EXERCISE BRIEF: Which lines of the entries below run from the one holding "induction before as" to the one holding "unfold dispatch. destruct", inclusive? Set down exactly those lines and no others.

DATA TO EXAMINE:
Lemma tool_handler_loop_Raise before : ∀ tool_call after result recorded e,
  Forall2 (λ tc m, dispatch tc = Ok m) before recorded →
  dispatch tool_call = Raise e →
  tool_handler_loop (before ++ tool_call :: after) result = Raise e.
Proof.
  induction before as [|tc before IH]; intros tool_call after result recorded e Hall Hbad.
  - cbn [app]. by rewrite tool_handler_loop_step, Hbad.
  - inversion Hall as [|? m ? rec' Hd Hrest]; subst.
    cbn [app]. rewrite tool_handler_loop_step, Hd. cbn.
    by apply (IH _ _ _ rec').
Qed.

Lemma dispatch_tool_message tc m :
  dispatch tc = Ok m → ∃ observation, m = ToolMessage observation (ToolCall.id tc).
Proof.
  unfold dispatch. destruct (tools_by_name !! _) as [t|]; [|done].
  destruct (Tool.invoke t _) as [obs|]; [|done]. cbn.
  intros [= <-]. eauto.
Qed.

Lemma dispatched_ids calls new :
  Forall2 (λ tc m, dispatch tc = Ok m) calls new →
  tool_call_id_of <$> new = Some ∘ ToolCall.id <$> calls.
Proof.
  induction 1 as [|tc m calls new Hd _ IH]; [done|].
  destruct (dispatch_tool_message _ _ Hd) as [obs ->]. cbn. by f_equal.
Qed.

(** ** One model turn of the agent *)

Lemma visit_inv node r trace ending :
  visit node r = (trace, ending) → ∃ trace', trace = node :: trace' ∧ r = (trace', ending).
Proof. destruct r as [tr en]. unfold visit. cbn. intros [= <- <-]. eauto. Qed.

Lemma agent_turn fuel st content calls :
  llm_call st = Update.mk (Some [AIMessage content calls]) None →
  agent (S fuel) st
  = let st1 := apply_update st (llm_call st) in
    visit "llm_call"
      match calls with
      | [] => ([], Failed (KeyError None))
      | tool_call :: _ =>
          if String.eqb (ToolCall.name tool_call) "Done" then ([], Finished st1)
          else
            visit "tool_handler"
              match tool_handler_loop calls [] with
              | Raise e => ([], Failed e)
              | Ok result => agent fuel (apply_update st1 (Update.mk (Some result) None))
              end
      end.
Proof.
  intros Hturn. cbn [agent]. rewrite Hturn.
  set (st1 := apply_update st _).
  assert (last (State.messages st1) = Some (AIMessage content calls)) as Hlast.
  { subst st1. rewrite apply_update_messages. cbn. by rewrite last_snoc. }
  rewrite (should_continue_last _ _ _ Hlast), (tool_handler_last _ _ _ Hlast).
  cbv zeta. f_equal. destruct calls as [|tool_call rest].
  - done.
  - destruct (String.eqb (ToolCall.name tool_call) "Done"); cbn [mbind Fallible_bind].
    + by rewrite route_END.
    + rewrite route_tool_handler. cbn -[tool_handler_loop agent apply_update].
      by destruct (tool_handler_loop _ _).
Qed.

(** ** The registry *)

Lemma registry_names (name : string) :
  tools_by_name !! name = None
  ↔ name ∉ ["write_email"; "schedule_meeting"; "check_calendar_availability"; "Done"].
Proof.
  unfold tools_by_name, tools. cbn [foldl Tool.name write_email_tool
    schedule_meeting_tool check_calendar_availability_tool Done_tool].
  rewrite !lookup_insert_None, lookup_empty, !not_elem_of_cons.
  split.
  - intros ((((_ & ?) & ?) & ?) & ?).
    repeat split; try congruence. apply not_elem_of_nil.
  - intros (? & ? & ? & ? & _). repeat split; congruence.
Qed.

RESULT BELOW:
  induction before as [|tc before IH]; intros tool_call after result recorded e Hall Hbad.
  - cbn [app]. by rewrite tool_handler_loop_step, Hbad.
  - inversion Hall as [|? m ? rec' Hd Hrest]; subst.
    cbn [app]. rewrite tool_handler_loop_step, Hd. cbn.
    by apply (IH _ _ _ rec').
Qed.

Lemma dispatch_tool_message tc m :
  dispatch tc = Ok m → ∃ observation, m = ToolMessage observation (ToolCall.id tc).
Proof.
  unfold dispatch. destruct (tools_by_name !! _) as [t|]; [|done].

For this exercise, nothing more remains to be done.